By Anna Porter
Macleans.ca, May 28, 2008
Post-Communist Poland is walking a fine line — and thriving
Radek (Radoslaw) Sikorski, Poland’s foreign minister, is one of the most intelligent and charismatic young men in any European parliament. Tall, muscular, energetic, casually well-dressed, a former student activist in the pre-democracy Solidarity movement, an Oxford graduate, author of four books, war correspondent, adviser to Rupert Murdoch, and erstwhile fellow of the American Enterprise Institute in Washington, he carries his credentials with a surprising lack of self-regard. Like many Polish intellectuals, he returned from self-imposed exile after the collapse of Communism in 1989, but unlike most of them, he immediately entered political life as deputy defence minister. The thought of continuing to enjoy the financial rewards of working in Washington had never occurred to him. Assuming responsibility in an atmosphere that Adam Michnik, Poland’s leading intellectual and editor-in-chief of its largest daily newspaper, Gazeta Wyborcza, describes as replete with “envy, intrigue, greed, suspicion, and the urge for revenge,” must have seemed the most obvious choice. It is, after all, democracy.
Michnik, who served a long jail sentence under Communist rule, is a former Solidarity leader and one of the men — yes, they were all men — responsible for bringing “shock therapy” economist Jeffrey Sachs and his “big bang” approach to economic reform to Poland in 1989. The first post-Communist government removed price controls, tightened credit, cut subsidies, sold off government assets and decided to leave retribution for Communist apparatchiks and their henchmen off its agenda. It was not until 1998 that a different government established the Institute of National Remembrance, responsible for the old secret police files and prosecution of “crimes against the Polish Nation.” It has had few successes in its zeal to “out” those who had harassed, imprisoned and ordered the killing of dissidents. Radek Sikorski thinks the files should all be made public.
The past few weeks have been particularly stressful for the foreign minister. He delivered his longest state-of-the-challenges speech in parliament — 10 hours in all, including question period. Russia, Poland’s old nemesis, blessed its new president, who is likely to be no more than Prime Minister Vladimir Putin’s cat’s paw, yet Sikorski has to appear both pleased and optimistic about dealing with Dmitri Medvedev. He continues to share the unenviable task of ensuring a continuous supply of oil and gas for Poland’s burgeoning economy — and he has to deal with the United States’ increased pressure to install a missile defence system in central Europe.
With Poland still balancing, at times precariously, between competing pressures from East and West, these challenges may seem overwhelming.
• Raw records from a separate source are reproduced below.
(** ** Reading the end of a run *)

(** The exception an event carries, when it is a call that raised. *)
Definition raised_exn {Y} (ev : event Y) : option exn :=
  match ev with
  | EvGetVmMoid _ (Raised e)
  | EvGetPerfCounterId _ (Raised e)
  | EvQueryVmAggregateStats _ _ _ (Raised e)
  | EvQueryVmDeviceStats _ _ _ (Raised e) => Some e
  | _ => None
  end.

(** The last thing that happened is a call on the collaborator that
    raised [e]. *)
Definition collaborator_raised {Y} (e : exn) (tr : list (event Y)) : Prop :=
  last tr ≫= raised_exn = Some e.

(** A run that, when it ends on an exception, ends either on the
    inspector's own [InstanceNotFoundException] (raised on an answer
    [moid] of the entity resolver that [rejected] holds of, after that
    one call) or on the exception of the call it made last. *)
Definition raises_only_not_found {S Y A} (vm_id : string)
    (rejected : pyval → bool) (r : run_result S Y A) : Prop :=
  match final r with
  | Returned _ => True
  | Raised e =>
      (∃ moid, rejected moid = true
               ∧ r = not_found vm_id moid (final_state r))
      ∨ collaborator_raised e (trace r)
  end.

(** The events of an aggregate inspection that went through. *)
Definition aggregate_trace (vm_id : string) (moid duration : pyval)
    (counter : string) (cid : Z) (v : pynum) : list (event Empty_set) :=
  [EvGetVmMoid vm_id (Returned moid);
   EvGetPerfCounterId counter (Returned cid);
   EvQueryVmAggregateStats moid cid duration (Returned v)].

(** The calls of a complete aggregate inspection. *)
Definition aggregate_calls (vm_id : string) (moid duration : pyval)
    (counter : string) (cid : Z) : list call :=
  [CallGetVmMoid vm_id;
   CallGetPerfCounterId counter;
   CallQueryVmAggregateStats moid cid duration].

(** A second provider for the network scenario: other moids, other
    counter ids, and a state that counts down. *)
Definition other_ops : VsphereOperations Z :=
  {| get_vm_moid := λ i n, (Returned (PyStr ("moid/" +:+ i)), n - 1);
     get_perf_counter_id := λ c n,
       (Returned (Z.of_nat (String.length c)), n - 1);
     query_vm_aggregate_stats := λ _ _ _ n, (Returned (PyFloat 0.5), n - 1);
     query_vm_device_stats := λ _ c _ n,
       (Returned (if (c =? 20)%Z then scenario_rx
                  else if (c =? 23)%Z then scenario_tx
                  else if (c =? 17)%Z then scenario_rb
                  else if (c =? 31)%Z then scenario_rr
                  else if (c =? 18)%Z then scenario_wb
                  else scenario_wr), n - 1) |}.

(** * Properties *)

(** ** Arithmetic *)

Lemma float_of_int_100 : float_of_int 100 = Returned 100%float.
Proof. reflexivity. Qed.

Lemma float_of_int_1024 : float_of_int 1024 = Returned 1024%float.
Proof. reflexivity. Qed.

Lemma py_mul_Ki (v : pynum) : py_mul v units.Ki = Returned (kb_to_bytes v).
Proof. destruct v as [z|f]; reflexivity. Qed.

Lemma py_div_int (z d : Z) :
  d ≠ 0 → py_div (PyInt z) (PyInt d) = Returned (PyInt (z / d)).
Proof.
  intros Hd. unfold py_div.
  destruct (Z.eqb_spec d 0) as [->|_]; [contradiction | reflexivity].
Qed.

Lemma py_div_float_100 (f : float) :
  py_div (PyFloat f) (PyInt 100) = Returned (PyFloat (PrimFloat.div f 100%float)).
Proof. reflexivity. Qed.

Lemma py_div_float_Ki (f : float) :
  py_div (PyFloat f) units.Ki = Returned (PyFloat (PrimFloat.div f 1024%float)).
Proof. reflexivity. Qed.

(** ** Runs *)

Section Runs.
Context {S Y : Type} (ops : VsphereOperations S).

Lemma run_for_each_yield {X} (body : X → prog Y unit) (f : X → Y) l s :
  (∀ x, body x = Yield (f x) (Ret tt)) →
  run ops (for_each l body) s
  = {| final := Returned tt; final_state := s;
       trace := EvYield <$> (f <$> l) |}.
Proof.
  intros Hbody. induction l as [|x l IH]; [reflexivity|].
  cbn [for_each]. rewrite Hbody. cbn. rewrite IH. reflexivity.
Qed.

Lemma call_free_for_each {X} (body : X → prog Y unit) (f : X → Y) l :
  (∀ x, body x = Yield (f x) (Ret tt)) →
  call_free (for_each l body) = true.
Proof.
  intros Hbody. induction l as [|x l IH]; [reflexivity|].
  cbn [for_each]. rewrite Hbody. cbn. exact IH.
Qed.

Lemma next_for_each_yield {X} (body : X → prog Y unit) (f : X → Y) l s :
  (∀ x, body x = Yield (f x) (Ret tt)) →
  next ops (for_each l body) s
  = match l with
    | [] => StopIteration s []
    | x :: l' => Yielded (f x) (for_each l' body) s []
    end.
Proof.
  intros Hbody. destruct l as [|x l]; [reflexivity|].
  cbn [for_each]. rewrite Hbody. reflexivity.
Qed.

Lemma yields_EvYield (ys : list Y) : yields (EvYield <$> ys) = ys.
Proof. induction ys as [|y ys IH]; [reflexivity|]. cbn. by rewrite IH. Qed.

Lemma calls_EvYield (ys : list Y) : calls (EvYield <$> ys) = [].
Proof. induction ys as [|y ys IH]; [reflexivity|]. exact IH. Qed.

Lemma device_maps_EvYield (ys : list Y) : device_maps (EvYield <$> ys) = [].
Proof. induction ys as [|y ys IH]; [reflexivity|]. exact IH. Qed.

Lemma raised_EvYield (ys : list Y) :
  forallb (λ ev, negb (raised_by_collaborator ev)) (EvYield <$> ys) = true.
Proof. induction ys as [|y ys IH]; [reflexivity|]. exact IH. Qed.

(** A call-free generator makes no call, whatever it is run against. *)
Lemma call_free_run (g : prog Y unit) s :
  call_free g = true → calls (trace (run ops g s)) = [].
Proof.
  induction g as [a|e| | | | |y k IH]; cbn; first [done | auto].
Qed.

(** Resuming a generator after its first [yield] and exhausting the
    rest is exhausting it in one go. *)
Lemma run_next (g : prog Y unit) s :
  match next ops g s with
  | Yielded y rest s' cs =>
      run ops g s
      = {| final := final (run ops rest s');
           final_state := final_state (run ops rest s');
           trace := cs ++ EvYield y :: trace (run ops rest s') |}
  | StopIteration s' cs =>
      run ops g s
      = {| final := Returned tt; final_state := s'; trace := cs |}
  | Failed e s' cs =>
      run ops g s = {| final := Raised e; final_state := s'; trace := cs |}
  end.
Proof.
  revert s.
  induction g as [[]|e|i k IH|c k IH|m c d k IH|m c d k IH|y k IH];
    intros s; cbn; try reflexivity.
  - destruct (get_vm_moid ops i s) as [[v|e] s']; [|reflexivity].
    specialize (IH v s'). destruct (next ops (k v) s'); cbn; by rewrite IH.
  - destruct (get_perf_counter_id ops c s) as [[v|e] s']; [|reflexivity].
    specialize (IH v s'). destruct (next ops (k v) s'); cbn; by rewrite IH.
  - destruct (query_vm_aggregate_stats ops m c d s) as [[v|e] s']; [|reflexivity].
    specialize (IH v s'). destruct (next ops (k v) s'); cbn; by rewrite IH.
  - destruct (query_vm_device_stats ops m c d s) as [[v|e] s']; [|reflexivity].
    specialize (IH v s'). destruct (next ops (k v) s'); cbn; by rewrite IH.
Qed.

(** Against a deterministic collaborator the state a run starts in does
    not show in how it ends nor in what is observed of it. *)
Lemma deterministic_run {A} (p : prog Y A) :
  deterministic ops →
  ∀ s s', final (run ops p s) = final (run ops p s')
          ∧ trace (run ops p s) = trace (run ops p s').
Proof.
  intros (Hmoid & Hctr & Hagg & Hdev).
  induction p as [a|e|i k IH|c k IH|m c d k IH|m c d k IH|y k IH];
    intros s s'; cbn; try done.
  - specialize (Hmoid i s s').
    destruct (get_vm_moid ops i s) as [[v|e] s1],
             (get_vm_moid ops i s') as [[v'|e'] s1']; cbn in Hmoid;
      simplify_eq; [|done].
    unfold after; cbn. destruct (IH v' s1 s1') as [-> ->]. done.
  - specialize (Hctr c s s').
    destruct (get_perf_counter_id ops c s) as [[v|e] s1],
             (get_perf_counter_id ops c s') as [[v'|e'] s1']; cbn in Hctr;
      simplify_eq; [|done].
    unfold after; cbn. destruct (IH v' s1 s1') as [-> ->]. done.
  - specialize (Hagg m c d s s').
    destruct (query_vm_aggregate_stats ops m c d s) as [[v|e] s1],
             (query_vm_aggregate_stats ops m c d s') as [[v'|e'] s1'];
      cbn in Hagg; simplify_eq; [|done].
    unfold after; cbn. destruct (IH v' s1 s1') as [-> ->]. done.
  - specialize (Hdev m c d s s').
    destruct (query_vm_device_stats ops m c d s) as [[v|e] s1],
             (query_vm_device_stats ops m c d s') as [[v'|e'] s1'];
      cbn in Hdev; simplify_eq; [|done].
    unfold after; cbn. destruct (IH v' s1 s1') as [-> ->]. done.
  - unfold after; cbn. destruct (IH s s') as [-> ->]. done.
Qed.
End Runs.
But signs are that the current government led by Prime Minister Donald Tusk, whose centre-right Civic Platform party supplanted the right-wing, xenophobic Law and Justice party of the Kaczynski twins last October, may pull off this delicate tightrope act. Jaroslaw Kaczynski, who was prime minister, and his brother Lech, who remains president, had successfully alienated both Germany and Russia. Tusk’s government is ready to lay old ghosts to rest. It will not risk angering Russia unless the risk is worthwhile. “Last week I asked the Russian chief of staff not to threaten us with nuclear annihilation more often than once a quarter,” Sikorski says with an open grin.
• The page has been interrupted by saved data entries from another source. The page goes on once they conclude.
(** * vault-manager, KV module: a shallow embedding of
    [vaultmanager/modules/VaultManagerKV.py] and the properties of its
    copy, delete, count and duplicate-search operations.

    Python objects are modelled as follows.
    - [str] is [string]; [s.split('/')] and the joining of segments are
      written out on [string].
    - a [dict] is an association list in insertion order, updated in
      place when the key is already there (CPython's iteration order);
    - the parsed arguments ([self.kwargs], a namedtuple) are a record;
    - the calls made on [VaultClient] objects are recorded, in order, in a
      trace next to the logger's records; exceptions are an outcome of the
      monad the methods run in. *)

From Stdlib Require Import List String Ascii Bool ZArith Lia.
Import ListNotations.

Local Open Scope string_scope.
Local Open Scope list_scope.

Notation "a +++ b" := (String.append a b) (at level 60, right associativity).

(** ** Python values that reach the argument checks *)

Inductive pyval : Type :=
| PNone
| PBool (b : bool)
| PStr (s : string)
| PList (l : list string).

(** [==] on the values above. *)
Definition py_eqb (a b : pyval) : bool :=
  match a, b with
  | PNone, PNone => true
  | PBool x, PBool y => Bool.eqb x y
  | PStr x, PStr y => String.eqb x y
  | PList x, PList y => if list_eq_dec string_dec x y then true else false
  | _, _ => false
  end.

(** [v in l] *)
Definition py_in (v : pyval) (l : list pyval) : bool := existsb (py_eqb v) l.

(** ** Strings: [split], joining, [replace] *)

(** [s.split(sep)] for a one-character separator: never empty, one more
    segment than there are separators. *)
Fixpoint split (sep : ascii) (s : string) : list string :=
  match s with
  | EmptyString => [EmptyString]
  | String c s' =>
      if Ascii.eqb c sep then EmptyString :: split sep s'
      else match split sep s' with
           | [] => [String c EmptyString]
           | w :: ws => String c w :: ws
           end
  end.

(** [s.replace(a, b)] for one-character [a] and [b]. *)
Fixpoint replace (a b : ascii) (s : string) : string :=
  match s with
  | EmptyString => EmptyString
  | String c s' => String (if Ascii.eqb c a then b else c) (replace a b s')
  end.

(** Modelled from the spec: [utils.list_to_string] lives in [lib/utils.py],
    which is not among the sources; a path is "a [/]-delimited sequence
    of segments", so the segments are joined with the separator between
    them. *)
Fixpoint list_to_string (l : list string) (separator : string) : string :=
  match l with
  | [] => EmptyString
  | [x] => x
  | x :: xs => x +++ separator +++ list_to_string xs separator
  end.

Definition slash : ascii := "/"%char.

(** ** Dictionaries *)

Section Dict.
Context {K V : Type} (eqb : K -> K -> bool).

(** [d[k] = v] *)
Fixpoint dict_set (k : K) (v : V) (d : list (K * V)) : list (K * V) :=
  match d with
  | [] => [(k, v)]
  | (k', v') :: d' =>
      if eqb k k' then (k, v) :: d' else (k', v') :: dict_set k v d'
  end.

(** [d.get(k)] *)
Fixpoint dict_get (k : K) (d : list (K * V)) : option V :=
  match d with
  | [] => None
  | (k', v') :: d' => if eqb k k' then Some v' else dict_get k d'
  end.

(** [k in d] *)
Definition dict_mem (k : K) (d : list (K * V)) : bool :=
  match dict_get k d with Some _ => true | None => false end.
End Dict.

Definition sdict (V : Type) : Type := list (string * V).
Definition sset {V} := @dict_set string V String.eqb.
Definition sget {V} := @dict_get string V String.eqb.

(** A secret's document: key -> value. *)
Definition doc : Type := sdict string.

(** ** The parsed arguments *)

Record KwArgs : Type := mkKwArgs {
  vault_addr : pyval;
  vault_token : pyval;
  vault_target_addr : pyval;
  vault_target_token : pyval;
  dry_run : bool;
  skip_tls : bool;
  copy_path : option (string * string);      (* nargs=2 *)
  copy_secret : option (string * string);    (* nargs=2 *)
  delete : option (list string);             (* nargs='+' *)
  count : option (list string);
  find_duplicates : option (list string);
  secrets_tree : option (list string);
  exclude : option (list string)
}.

Definition pair_val (o : option (string * string)) : pyval :=
  match o with None => PNone | Some (a, b) => PList [a; b] end.
Definition list_val (o : option (list string)) : pyval :=
  match o with None => PNone | Some l => PList l end.

(** [dict(self.kwargs._asdict())] *)
Definition asdict (kw : KwArgs) : sdict pyval :=
  [ ("vault_addr", vault_addr kw); ("vault_token", vault_token kw);
    ("vault_target_addr", vault_target_addr kw);
    ("vault_target_token", vault_target_token kw);
    ("dry_run", PBool (dry_run kw)); ("skip_tls", PBool (skip_tls kw));
    ("copy_path", pair_val (copy_path kw));
    ("copy_secret", pair_val (copy_secret kw));
    ("delete", list_val (delete kw)); ("count", list_val (count kw));
    ("find_duplicates", list_val (find_duplicates kw));
    ("secrets_tree", list_val (secrets_tree kw));
    ("exclude", list_val (exclude kw)) ].

(** Truth value of an optional argument list: [None] and [[]] are false. *)
Definition truthy_pair (o : option (string * string)) : bool :=
  match o with Some _ => true | None => false end.
Definition truthy_list (o : option (list string)) : bool :=
  match o with Some (_ :: _) => true | _ => false end.

(** One entry of the list given to [utils.keys_exists_in_dict]. *)
Record required : Type := mkRequired { key : string; exc : list pyval }.

(** Modelled from the spec: [utils.keys_exists_in_dict] lives in
    [lib/utils.py], which is not among the sources.  From its call sites
    and the spec's "required connection argument absent": it returns the
    entries whose key is not in the dictionary or is bound to one of the
    values listed under ["exc"]. *)
Definition keys_exists_in_dict (dictionary : sdict pyval)
    (keys : list required) : list required :=
  filter (fun k => match sget (key k) dictionary with
                   | None => true
                   | Some v => py_in v (exc k)
                   end) keys.

Definition source_keys : list required :=
  [ mkRequired "vault_addr" [PNone; PStr EmptyString];
    mkRequired "vault_token" [PNone; PBool false] ].

Definition copy_keys : list required :=
  source_keys ++
  [ mkRequired "vault_target_addr" [PNone; PStr EmptyString];
    mkRequired "vault_target_token" [PNone; PBool false] ].

(** [[k['key'].replace("_", "-") for k in missing_args]] *)
Definition dashed (missing_args : list required) : list string :=
  map (fun k => replace "_"%char "-"%char (key k)) missing_args.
But for Poles, relations with their two more powerful neighbours have rarely been a joking matter. In the case of the Russians, they invaded, brutalized, deported and generally abused Poles over several centuries. The 1940 murder of more than 20,000 Polish army officers, most of them reservists — lawyers, scientists, teachers who could have become resistance leaders — is just another reason for Poles to mistrust Moscow. Although the truth was an open secret, it was not until 1990 that then-Soviet president Mikhail Gorbachev finally admitted that Joseph Stalin himself had ordered the massacre of the unarmed prisoners of war. They had surrendered to the Soviet army after Poland’s defeat in 1939 at the hands of both German and Soviet forces — a result of the now-infamous secret Ribbentrop-Molotov pact to divide eastern Europe between Germany and Russia.
Last year’s top-grossing film in Poland was Andrzej Wajda’s Katyn, about the murders of 5,000 of the victims in Katyn forest. Oh yes, the Poles are not likely to forget their injuries.